*** Data shown ***

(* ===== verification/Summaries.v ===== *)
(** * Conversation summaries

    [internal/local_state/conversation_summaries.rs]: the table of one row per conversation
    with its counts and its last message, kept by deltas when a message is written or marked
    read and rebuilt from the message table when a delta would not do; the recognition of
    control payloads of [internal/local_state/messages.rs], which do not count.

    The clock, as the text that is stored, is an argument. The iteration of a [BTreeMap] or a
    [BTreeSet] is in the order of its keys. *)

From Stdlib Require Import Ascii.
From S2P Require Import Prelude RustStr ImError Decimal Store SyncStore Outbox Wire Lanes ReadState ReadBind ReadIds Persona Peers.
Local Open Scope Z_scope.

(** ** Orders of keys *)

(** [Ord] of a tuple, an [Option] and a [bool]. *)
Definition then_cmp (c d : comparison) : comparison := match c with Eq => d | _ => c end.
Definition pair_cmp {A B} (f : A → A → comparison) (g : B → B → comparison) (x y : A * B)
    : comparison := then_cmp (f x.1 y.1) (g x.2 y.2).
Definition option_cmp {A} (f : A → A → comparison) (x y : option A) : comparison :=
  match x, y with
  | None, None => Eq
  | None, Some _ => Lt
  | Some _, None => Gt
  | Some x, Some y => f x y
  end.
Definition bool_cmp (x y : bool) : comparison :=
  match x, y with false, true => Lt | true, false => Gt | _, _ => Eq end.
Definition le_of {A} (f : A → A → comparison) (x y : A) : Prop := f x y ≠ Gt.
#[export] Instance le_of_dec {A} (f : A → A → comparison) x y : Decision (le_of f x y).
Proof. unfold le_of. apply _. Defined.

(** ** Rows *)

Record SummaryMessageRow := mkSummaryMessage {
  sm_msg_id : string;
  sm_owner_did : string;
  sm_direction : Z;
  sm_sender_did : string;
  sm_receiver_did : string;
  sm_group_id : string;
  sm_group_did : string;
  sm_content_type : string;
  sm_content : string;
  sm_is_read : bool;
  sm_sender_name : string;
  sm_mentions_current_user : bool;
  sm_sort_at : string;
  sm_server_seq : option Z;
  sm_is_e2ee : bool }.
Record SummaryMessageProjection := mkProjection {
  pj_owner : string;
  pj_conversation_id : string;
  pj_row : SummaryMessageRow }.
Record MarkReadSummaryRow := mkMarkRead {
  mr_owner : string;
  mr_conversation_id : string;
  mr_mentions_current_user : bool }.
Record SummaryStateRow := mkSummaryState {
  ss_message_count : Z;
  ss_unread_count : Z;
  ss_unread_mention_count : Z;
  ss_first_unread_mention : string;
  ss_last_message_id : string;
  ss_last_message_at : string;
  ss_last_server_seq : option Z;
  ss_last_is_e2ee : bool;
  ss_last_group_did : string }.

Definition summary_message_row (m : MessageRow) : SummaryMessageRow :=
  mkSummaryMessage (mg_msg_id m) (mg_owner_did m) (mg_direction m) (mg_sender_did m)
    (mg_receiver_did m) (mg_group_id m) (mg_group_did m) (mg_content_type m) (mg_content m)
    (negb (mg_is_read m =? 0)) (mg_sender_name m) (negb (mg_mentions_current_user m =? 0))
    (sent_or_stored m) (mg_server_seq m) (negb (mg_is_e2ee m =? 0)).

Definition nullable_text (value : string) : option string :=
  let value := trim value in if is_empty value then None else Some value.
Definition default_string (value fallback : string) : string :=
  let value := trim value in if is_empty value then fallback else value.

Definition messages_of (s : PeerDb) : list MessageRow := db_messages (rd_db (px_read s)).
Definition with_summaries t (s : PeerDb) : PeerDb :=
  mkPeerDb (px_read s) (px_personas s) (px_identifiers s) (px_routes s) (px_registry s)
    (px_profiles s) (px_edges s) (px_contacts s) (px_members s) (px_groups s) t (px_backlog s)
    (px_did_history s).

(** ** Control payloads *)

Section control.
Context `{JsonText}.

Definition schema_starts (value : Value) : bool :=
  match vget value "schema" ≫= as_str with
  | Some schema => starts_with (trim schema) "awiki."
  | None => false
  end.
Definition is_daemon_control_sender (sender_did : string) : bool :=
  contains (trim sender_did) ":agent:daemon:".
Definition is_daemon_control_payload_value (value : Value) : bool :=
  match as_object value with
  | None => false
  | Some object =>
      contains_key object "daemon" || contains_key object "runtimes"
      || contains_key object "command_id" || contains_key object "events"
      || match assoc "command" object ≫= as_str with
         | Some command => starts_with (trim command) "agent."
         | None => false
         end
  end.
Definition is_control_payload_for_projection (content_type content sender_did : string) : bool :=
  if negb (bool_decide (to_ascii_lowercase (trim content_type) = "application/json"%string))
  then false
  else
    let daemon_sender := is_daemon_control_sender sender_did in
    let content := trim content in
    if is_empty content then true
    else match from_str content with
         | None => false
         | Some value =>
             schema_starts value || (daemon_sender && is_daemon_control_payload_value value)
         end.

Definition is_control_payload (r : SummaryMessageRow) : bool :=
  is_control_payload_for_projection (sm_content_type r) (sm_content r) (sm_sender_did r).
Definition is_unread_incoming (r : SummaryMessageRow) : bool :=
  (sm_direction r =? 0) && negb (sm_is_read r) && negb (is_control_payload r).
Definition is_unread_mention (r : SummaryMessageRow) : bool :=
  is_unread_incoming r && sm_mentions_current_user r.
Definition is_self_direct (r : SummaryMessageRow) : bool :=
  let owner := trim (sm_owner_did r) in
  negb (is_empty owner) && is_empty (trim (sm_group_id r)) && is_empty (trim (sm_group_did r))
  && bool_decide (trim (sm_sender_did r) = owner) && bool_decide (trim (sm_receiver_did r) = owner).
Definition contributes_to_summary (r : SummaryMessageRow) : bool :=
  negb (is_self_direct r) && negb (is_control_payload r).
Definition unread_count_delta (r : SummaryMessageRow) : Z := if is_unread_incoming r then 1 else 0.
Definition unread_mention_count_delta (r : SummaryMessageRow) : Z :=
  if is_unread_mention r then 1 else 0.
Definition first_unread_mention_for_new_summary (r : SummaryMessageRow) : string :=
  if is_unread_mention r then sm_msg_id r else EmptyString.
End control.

*** End of Data shown ***

Determine how many of the lines above hold the word "true", and output that number by itself.

• _Answer space_:
2